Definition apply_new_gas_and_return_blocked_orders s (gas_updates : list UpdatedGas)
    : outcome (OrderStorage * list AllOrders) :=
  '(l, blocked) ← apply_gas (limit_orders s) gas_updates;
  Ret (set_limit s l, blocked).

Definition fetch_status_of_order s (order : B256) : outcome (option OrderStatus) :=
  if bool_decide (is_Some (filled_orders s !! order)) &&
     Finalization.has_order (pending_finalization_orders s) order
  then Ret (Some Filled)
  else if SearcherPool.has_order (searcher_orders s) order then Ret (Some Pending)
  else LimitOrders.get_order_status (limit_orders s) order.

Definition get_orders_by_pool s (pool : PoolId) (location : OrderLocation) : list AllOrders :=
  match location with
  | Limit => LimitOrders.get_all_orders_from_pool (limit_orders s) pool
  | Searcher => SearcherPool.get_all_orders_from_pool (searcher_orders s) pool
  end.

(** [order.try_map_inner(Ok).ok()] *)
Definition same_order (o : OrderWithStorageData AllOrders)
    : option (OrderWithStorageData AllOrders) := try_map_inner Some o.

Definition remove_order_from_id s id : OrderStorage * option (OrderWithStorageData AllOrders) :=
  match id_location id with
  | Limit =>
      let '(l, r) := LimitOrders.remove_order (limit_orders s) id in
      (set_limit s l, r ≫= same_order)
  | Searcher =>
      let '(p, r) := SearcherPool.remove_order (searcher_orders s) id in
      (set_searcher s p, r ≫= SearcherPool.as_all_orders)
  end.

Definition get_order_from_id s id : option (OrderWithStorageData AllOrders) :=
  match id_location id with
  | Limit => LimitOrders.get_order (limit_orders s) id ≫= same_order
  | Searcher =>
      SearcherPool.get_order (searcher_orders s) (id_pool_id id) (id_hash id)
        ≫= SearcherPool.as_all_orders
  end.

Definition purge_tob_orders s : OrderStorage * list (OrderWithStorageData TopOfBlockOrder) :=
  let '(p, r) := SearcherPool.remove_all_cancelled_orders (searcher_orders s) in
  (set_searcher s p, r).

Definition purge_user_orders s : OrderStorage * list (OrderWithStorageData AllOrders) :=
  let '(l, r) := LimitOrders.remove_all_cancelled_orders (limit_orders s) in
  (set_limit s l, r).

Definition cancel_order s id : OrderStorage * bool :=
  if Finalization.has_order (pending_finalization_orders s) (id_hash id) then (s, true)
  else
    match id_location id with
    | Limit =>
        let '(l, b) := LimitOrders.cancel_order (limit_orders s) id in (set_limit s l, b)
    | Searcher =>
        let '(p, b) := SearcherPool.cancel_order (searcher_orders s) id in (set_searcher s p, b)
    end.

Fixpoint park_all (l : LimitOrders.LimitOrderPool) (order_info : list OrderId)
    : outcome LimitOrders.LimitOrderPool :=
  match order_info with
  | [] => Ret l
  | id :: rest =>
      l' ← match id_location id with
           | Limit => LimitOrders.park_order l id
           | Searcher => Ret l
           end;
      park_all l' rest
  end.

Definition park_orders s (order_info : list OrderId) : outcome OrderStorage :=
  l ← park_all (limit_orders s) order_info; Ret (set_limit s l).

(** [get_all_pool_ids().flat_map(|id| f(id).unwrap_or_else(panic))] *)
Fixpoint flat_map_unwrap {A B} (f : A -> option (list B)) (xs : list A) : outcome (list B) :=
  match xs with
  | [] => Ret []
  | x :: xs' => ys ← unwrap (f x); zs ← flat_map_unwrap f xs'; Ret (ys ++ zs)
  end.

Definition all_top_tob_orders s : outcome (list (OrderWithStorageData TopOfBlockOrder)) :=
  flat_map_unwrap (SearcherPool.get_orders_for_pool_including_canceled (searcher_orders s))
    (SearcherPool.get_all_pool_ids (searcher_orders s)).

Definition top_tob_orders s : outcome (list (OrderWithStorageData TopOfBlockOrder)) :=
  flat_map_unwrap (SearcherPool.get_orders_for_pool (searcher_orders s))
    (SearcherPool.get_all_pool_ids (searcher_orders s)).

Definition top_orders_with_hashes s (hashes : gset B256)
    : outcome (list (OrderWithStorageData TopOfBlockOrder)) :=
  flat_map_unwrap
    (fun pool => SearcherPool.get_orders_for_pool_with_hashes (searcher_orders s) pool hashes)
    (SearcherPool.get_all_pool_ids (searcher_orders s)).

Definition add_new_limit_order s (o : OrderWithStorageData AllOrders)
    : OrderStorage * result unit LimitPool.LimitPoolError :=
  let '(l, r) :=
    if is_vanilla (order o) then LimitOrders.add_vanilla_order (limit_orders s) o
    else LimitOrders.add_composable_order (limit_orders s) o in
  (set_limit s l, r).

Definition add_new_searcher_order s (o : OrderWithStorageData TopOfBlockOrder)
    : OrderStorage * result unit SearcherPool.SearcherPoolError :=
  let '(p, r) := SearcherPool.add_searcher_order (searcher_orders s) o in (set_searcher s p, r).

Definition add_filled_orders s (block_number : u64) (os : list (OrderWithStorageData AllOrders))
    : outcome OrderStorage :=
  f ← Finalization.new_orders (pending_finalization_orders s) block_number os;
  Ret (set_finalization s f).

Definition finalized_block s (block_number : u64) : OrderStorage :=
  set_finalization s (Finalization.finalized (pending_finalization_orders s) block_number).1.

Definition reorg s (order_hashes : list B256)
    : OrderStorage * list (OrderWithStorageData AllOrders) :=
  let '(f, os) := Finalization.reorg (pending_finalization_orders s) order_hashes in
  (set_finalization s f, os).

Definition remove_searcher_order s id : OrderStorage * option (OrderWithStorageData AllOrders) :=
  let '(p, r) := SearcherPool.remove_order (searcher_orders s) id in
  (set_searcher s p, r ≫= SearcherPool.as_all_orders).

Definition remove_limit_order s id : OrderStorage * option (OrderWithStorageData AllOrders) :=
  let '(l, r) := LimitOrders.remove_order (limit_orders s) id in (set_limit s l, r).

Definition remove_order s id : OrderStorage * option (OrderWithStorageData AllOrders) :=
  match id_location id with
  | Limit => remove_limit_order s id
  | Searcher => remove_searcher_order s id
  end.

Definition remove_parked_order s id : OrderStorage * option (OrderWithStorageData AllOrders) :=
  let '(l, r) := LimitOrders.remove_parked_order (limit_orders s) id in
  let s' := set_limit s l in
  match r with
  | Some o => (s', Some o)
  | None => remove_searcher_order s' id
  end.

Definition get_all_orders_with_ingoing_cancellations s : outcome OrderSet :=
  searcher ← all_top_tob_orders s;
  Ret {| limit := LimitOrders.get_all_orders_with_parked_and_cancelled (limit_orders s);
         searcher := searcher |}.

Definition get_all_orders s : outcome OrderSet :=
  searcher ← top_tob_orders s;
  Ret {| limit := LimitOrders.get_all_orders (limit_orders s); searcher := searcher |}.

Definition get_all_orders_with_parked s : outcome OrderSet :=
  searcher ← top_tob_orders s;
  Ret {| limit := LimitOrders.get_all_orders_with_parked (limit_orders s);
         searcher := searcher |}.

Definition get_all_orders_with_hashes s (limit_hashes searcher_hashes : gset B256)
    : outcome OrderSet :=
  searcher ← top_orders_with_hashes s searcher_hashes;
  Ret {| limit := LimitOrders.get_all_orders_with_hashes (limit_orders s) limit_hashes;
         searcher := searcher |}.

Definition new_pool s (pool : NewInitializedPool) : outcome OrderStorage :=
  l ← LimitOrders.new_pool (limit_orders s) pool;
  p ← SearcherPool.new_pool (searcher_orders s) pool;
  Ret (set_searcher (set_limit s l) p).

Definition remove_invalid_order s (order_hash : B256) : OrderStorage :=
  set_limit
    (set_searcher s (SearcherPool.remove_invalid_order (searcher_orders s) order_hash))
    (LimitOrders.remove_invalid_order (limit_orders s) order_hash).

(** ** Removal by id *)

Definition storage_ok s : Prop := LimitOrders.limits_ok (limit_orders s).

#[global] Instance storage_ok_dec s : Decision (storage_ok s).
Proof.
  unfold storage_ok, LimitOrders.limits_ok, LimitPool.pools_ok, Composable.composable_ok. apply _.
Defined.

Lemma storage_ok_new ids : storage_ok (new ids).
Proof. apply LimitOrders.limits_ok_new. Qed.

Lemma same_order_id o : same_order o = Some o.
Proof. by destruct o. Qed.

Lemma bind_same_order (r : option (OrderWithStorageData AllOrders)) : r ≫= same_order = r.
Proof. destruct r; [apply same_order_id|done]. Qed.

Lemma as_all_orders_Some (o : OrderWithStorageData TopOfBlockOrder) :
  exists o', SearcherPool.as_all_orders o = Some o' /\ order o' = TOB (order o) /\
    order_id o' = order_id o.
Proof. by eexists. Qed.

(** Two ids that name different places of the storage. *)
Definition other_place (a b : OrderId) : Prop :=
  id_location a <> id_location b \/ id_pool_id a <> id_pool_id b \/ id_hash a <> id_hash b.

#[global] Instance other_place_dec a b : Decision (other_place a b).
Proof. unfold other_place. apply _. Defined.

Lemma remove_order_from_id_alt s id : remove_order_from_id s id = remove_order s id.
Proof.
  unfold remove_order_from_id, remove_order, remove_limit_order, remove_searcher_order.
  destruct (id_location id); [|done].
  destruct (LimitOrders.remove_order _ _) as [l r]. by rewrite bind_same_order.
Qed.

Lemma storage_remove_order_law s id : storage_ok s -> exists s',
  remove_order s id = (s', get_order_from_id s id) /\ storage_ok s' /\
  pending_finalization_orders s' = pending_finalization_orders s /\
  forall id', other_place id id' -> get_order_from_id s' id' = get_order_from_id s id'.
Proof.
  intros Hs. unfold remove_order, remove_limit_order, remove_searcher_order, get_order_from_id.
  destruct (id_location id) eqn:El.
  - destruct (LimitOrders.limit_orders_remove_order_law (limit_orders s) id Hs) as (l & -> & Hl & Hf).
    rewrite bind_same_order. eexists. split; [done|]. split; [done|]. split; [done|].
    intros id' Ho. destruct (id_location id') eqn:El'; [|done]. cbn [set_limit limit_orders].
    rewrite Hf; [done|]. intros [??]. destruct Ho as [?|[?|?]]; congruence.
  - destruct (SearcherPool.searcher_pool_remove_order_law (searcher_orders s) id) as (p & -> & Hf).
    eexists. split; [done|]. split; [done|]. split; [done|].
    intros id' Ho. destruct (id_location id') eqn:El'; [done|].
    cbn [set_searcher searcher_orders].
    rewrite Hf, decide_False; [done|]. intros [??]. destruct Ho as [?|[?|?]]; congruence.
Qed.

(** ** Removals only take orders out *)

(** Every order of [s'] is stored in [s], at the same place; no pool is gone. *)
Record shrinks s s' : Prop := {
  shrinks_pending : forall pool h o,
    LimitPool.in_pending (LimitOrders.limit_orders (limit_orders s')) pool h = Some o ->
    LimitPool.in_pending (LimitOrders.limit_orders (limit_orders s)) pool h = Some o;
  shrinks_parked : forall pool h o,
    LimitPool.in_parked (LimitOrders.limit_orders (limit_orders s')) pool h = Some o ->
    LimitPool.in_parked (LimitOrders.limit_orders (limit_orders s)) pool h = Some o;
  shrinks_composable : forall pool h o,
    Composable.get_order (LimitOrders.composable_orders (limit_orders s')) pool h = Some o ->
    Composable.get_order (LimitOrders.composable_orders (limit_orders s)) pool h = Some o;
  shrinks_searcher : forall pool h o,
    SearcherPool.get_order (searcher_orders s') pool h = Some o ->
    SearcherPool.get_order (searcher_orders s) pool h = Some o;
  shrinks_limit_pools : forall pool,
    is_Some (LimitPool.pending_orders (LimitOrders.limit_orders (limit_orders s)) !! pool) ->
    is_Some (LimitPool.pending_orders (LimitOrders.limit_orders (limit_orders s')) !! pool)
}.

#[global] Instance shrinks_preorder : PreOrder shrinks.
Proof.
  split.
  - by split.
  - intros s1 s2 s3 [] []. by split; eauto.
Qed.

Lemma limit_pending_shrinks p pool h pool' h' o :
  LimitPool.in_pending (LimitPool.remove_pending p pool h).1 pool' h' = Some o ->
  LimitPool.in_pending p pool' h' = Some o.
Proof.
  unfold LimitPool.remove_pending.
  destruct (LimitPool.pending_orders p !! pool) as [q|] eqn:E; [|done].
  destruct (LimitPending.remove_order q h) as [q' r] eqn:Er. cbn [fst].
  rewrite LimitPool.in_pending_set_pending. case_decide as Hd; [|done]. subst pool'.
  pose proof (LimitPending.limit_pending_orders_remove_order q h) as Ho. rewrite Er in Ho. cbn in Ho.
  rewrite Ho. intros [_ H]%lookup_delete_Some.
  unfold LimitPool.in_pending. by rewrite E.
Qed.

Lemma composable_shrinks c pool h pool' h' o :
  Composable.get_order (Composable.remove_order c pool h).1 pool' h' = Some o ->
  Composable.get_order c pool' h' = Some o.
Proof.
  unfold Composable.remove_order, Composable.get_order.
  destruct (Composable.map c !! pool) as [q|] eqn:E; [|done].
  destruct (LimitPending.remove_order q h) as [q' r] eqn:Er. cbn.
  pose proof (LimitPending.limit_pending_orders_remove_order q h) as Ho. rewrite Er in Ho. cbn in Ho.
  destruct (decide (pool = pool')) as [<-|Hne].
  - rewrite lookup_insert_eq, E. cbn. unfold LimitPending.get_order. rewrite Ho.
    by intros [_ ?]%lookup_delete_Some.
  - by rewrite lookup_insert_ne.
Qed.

▶ Task brief
Transcribe, please, every line from the first line of the listing above through the line with "Ret (set_limit s l, blocked).". Keep both ends and nothing else.

▶ Solution for this exercise
Definition apply_new_gas_and_return_blocked_orders s (gas_updates : list UpdatedGas)
    : outcome (OrderStorage * list AllOrders) :=
  '(l, blocked) ← apply_gas (limit_orders s) gas_updates;
  Ret (set_limit s l, blocked).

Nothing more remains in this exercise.